**Try it:** Transcribe exactly the lines that fall between the one holding "if bool_decide (hm = m) then Ok joined" and the one holding "(Service.HomeShare p hm (ho || o), src)", inclusive, from the entries below.
BEGIN Dataset excerpts
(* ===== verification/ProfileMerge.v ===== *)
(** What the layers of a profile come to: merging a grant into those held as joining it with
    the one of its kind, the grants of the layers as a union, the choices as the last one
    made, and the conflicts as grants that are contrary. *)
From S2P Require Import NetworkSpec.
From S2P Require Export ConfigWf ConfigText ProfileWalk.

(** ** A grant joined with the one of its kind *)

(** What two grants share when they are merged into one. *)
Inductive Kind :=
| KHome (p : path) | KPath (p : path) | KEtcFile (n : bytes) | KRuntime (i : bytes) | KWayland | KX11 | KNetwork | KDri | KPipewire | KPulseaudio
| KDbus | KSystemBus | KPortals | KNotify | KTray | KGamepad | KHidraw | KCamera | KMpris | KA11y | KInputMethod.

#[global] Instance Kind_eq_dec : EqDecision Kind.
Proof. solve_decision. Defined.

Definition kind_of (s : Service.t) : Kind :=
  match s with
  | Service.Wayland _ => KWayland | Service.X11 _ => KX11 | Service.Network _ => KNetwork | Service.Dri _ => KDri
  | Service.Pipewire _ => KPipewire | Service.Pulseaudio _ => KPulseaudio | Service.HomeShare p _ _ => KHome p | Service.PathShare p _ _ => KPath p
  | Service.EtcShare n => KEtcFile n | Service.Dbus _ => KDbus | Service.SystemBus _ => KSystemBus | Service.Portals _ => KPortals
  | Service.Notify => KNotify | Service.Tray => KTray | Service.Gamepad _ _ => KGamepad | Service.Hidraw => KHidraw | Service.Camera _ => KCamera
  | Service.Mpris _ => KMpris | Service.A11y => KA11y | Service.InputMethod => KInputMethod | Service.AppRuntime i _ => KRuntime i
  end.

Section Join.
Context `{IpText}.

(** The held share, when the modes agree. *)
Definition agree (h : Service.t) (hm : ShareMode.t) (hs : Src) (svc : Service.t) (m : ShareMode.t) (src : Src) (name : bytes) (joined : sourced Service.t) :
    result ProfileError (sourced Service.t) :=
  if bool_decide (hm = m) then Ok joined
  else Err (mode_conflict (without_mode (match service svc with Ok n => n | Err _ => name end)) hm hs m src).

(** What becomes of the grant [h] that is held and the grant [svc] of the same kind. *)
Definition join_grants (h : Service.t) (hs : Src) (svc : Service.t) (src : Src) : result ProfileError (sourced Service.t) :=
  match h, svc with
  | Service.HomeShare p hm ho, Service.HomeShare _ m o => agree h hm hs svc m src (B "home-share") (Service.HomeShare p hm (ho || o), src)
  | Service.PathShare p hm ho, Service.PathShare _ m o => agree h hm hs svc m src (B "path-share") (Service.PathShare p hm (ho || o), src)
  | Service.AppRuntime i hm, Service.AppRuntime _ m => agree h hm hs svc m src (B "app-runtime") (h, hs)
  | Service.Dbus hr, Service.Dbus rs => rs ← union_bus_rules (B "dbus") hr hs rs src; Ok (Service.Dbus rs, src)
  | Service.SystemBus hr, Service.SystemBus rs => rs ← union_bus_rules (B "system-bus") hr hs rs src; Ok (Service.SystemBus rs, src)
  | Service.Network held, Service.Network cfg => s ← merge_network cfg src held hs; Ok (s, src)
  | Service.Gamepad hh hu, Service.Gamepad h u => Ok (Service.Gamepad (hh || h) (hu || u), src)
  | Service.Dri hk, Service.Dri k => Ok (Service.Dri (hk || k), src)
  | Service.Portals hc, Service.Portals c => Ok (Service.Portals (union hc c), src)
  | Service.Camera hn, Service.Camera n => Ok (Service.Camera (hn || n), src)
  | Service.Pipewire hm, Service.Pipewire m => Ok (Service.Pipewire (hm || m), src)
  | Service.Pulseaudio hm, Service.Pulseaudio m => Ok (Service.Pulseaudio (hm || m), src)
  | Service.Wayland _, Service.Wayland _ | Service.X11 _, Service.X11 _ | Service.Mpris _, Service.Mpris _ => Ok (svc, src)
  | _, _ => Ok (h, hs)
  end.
END Dataset excerpts
BEGIN Dataset excerpts
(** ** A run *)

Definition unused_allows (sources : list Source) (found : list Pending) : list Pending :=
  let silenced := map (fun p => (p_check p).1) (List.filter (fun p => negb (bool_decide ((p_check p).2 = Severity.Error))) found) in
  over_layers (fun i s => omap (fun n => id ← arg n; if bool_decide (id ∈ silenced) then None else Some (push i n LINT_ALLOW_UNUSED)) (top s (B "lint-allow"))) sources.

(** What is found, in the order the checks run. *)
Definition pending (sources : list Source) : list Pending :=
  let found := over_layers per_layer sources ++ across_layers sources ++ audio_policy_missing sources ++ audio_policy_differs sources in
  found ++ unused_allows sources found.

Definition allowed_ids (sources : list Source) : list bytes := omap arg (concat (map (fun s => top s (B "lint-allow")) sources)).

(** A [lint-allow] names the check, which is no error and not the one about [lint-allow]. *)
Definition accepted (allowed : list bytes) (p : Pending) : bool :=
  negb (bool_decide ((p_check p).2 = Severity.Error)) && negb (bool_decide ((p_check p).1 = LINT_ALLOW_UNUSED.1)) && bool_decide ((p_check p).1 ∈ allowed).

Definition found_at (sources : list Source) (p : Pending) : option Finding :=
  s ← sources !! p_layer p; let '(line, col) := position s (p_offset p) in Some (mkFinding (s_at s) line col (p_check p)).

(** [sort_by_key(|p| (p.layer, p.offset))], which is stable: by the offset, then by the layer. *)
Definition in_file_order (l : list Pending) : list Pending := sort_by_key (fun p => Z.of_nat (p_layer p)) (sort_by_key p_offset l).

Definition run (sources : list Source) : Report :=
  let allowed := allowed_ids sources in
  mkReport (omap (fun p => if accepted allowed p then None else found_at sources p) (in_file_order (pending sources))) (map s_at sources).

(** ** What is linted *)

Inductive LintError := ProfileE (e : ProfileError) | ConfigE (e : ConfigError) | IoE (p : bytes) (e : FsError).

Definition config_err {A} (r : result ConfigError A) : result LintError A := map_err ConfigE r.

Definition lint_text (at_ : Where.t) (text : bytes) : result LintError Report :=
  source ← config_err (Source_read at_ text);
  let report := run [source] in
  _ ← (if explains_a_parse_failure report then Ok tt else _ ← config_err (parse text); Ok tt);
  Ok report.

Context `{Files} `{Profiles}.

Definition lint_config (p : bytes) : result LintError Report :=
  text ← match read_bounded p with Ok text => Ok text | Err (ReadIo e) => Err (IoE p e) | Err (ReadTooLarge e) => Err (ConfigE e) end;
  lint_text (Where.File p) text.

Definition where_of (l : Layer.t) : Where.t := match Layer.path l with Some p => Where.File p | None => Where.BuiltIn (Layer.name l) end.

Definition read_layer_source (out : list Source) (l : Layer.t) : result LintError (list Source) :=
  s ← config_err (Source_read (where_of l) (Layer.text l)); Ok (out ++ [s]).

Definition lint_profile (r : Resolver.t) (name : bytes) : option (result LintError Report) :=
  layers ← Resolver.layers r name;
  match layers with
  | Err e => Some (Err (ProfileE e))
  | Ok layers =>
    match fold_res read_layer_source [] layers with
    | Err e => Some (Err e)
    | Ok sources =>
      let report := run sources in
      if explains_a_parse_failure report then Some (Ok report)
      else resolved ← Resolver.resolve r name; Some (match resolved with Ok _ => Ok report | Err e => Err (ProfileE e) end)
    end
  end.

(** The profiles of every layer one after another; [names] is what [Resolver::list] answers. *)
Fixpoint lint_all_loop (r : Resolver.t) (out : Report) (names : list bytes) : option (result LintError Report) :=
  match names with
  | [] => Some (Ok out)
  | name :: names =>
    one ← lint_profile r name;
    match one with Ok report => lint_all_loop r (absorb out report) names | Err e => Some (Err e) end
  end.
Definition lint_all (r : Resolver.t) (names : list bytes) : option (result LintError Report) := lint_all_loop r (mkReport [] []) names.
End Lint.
END Dataset excerpts
BEGIN Dataset excerpts
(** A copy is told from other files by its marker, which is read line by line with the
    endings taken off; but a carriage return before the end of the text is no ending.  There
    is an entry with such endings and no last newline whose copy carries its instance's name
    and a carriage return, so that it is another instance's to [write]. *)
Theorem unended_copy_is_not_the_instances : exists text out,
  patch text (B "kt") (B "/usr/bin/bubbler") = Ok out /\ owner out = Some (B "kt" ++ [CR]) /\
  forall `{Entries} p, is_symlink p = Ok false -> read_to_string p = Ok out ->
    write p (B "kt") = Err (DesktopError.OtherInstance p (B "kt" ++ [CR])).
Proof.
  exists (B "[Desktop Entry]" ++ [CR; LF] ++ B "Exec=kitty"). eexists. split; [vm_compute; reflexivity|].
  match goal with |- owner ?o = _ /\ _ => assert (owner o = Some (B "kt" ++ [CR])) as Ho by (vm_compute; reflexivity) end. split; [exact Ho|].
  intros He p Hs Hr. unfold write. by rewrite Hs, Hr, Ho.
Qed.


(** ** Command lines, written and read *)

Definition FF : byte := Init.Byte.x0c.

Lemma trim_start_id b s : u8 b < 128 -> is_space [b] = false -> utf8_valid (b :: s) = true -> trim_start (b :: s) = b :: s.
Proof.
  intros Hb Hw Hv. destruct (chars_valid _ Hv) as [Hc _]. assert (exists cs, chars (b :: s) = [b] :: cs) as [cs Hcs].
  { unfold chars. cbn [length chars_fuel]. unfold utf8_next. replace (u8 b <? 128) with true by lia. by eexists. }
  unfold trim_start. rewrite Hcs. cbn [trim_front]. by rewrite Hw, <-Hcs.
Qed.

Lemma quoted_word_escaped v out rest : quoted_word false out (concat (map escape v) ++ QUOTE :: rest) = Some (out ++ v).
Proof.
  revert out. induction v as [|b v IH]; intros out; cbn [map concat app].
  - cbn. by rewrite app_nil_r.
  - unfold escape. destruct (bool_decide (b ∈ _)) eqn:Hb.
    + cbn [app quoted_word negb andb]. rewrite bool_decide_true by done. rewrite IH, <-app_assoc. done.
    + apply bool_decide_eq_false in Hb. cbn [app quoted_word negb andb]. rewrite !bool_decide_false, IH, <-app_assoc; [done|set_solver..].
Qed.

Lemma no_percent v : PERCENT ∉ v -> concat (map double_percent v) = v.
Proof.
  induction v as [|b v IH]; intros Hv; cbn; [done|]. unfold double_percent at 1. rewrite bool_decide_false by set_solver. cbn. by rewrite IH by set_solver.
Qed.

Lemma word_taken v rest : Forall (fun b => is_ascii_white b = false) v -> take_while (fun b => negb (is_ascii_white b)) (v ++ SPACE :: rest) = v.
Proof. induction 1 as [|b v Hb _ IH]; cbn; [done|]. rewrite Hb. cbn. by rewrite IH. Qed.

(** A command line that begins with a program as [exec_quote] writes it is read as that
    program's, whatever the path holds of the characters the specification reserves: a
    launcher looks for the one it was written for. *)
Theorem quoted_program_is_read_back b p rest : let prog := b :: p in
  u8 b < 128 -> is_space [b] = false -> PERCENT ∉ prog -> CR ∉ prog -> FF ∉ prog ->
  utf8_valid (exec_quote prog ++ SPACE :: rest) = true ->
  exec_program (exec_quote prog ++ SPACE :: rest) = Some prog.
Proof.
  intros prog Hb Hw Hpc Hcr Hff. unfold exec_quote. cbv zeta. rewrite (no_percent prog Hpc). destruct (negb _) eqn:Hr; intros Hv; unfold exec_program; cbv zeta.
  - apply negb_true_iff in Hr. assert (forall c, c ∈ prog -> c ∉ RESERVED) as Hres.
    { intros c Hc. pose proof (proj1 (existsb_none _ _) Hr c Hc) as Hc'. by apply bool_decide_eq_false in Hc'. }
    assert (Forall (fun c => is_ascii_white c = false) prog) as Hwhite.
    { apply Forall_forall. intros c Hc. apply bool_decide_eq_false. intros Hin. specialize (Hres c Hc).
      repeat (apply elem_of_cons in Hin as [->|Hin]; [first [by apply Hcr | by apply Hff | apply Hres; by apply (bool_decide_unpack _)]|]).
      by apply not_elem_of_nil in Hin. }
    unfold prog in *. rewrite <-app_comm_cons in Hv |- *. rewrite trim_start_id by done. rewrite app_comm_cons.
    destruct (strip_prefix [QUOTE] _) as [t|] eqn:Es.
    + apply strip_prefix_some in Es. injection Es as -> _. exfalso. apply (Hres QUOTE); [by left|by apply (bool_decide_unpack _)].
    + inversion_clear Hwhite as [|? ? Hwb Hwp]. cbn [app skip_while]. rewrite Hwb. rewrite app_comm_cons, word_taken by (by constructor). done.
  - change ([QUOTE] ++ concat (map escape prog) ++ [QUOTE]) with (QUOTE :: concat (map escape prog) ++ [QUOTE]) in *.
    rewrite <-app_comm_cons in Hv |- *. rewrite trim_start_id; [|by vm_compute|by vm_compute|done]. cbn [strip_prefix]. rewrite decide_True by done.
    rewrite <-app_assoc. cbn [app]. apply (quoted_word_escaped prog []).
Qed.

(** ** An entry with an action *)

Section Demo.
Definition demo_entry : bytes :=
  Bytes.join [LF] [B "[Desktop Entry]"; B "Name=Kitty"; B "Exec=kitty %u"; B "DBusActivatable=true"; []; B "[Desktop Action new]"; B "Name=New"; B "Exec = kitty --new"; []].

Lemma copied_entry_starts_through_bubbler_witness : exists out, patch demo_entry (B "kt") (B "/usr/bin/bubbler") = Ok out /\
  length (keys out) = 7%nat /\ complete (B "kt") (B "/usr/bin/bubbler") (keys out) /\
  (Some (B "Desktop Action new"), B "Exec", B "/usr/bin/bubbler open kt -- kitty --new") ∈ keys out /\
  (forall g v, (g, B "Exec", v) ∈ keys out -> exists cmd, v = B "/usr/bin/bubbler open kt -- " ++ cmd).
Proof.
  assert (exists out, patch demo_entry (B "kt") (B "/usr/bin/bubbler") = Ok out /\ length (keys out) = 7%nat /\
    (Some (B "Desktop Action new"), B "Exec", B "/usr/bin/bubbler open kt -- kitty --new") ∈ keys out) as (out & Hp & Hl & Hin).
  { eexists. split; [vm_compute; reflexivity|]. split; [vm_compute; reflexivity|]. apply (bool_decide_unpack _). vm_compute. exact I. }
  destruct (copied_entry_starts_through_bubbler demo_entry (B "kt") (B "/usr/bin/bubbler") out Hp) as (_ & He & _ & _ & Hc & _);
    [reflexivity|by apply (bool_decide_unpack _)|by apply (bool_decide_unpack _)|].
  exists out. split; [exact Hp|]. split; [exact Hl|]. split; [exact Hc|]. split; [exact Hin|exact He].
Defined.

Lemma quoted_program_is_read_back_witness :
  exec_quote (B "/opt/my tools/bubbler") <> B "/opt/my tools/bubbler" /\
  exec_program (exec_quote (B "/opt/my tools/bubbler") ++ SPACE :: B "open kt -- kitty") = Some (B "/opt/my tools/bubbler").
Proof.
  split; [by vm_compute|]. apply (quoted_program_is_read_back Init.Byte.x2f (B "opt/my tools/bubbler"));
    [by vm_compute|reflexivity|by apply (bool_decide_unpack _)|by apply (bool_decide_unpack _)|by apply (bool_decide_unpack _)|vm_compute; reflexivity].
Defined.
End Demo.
END Dataset excerpts
**Finished exercise:**
  if bool_decide (hm = m) then Ok joined
  else Err (mode_conflict (without_mode (match service svc with Ok n => n | Err _ => name end)) hm hs m src).

(** What becomes of the grant [h] that is held and the grant [svc] of the same kind. *)
Definition join_grants (h : Service.t) (hs : Src) (svc : Service.t) (src : Src) : result ProfileError (sourced Service.t) :=
  match h, svc with
  | Service.HomeShare p hm ho, Service.HomeShare _ m o => agree h hm hs svc m src (B "home-share") (Service.HomeShare p hm (ho || o), src)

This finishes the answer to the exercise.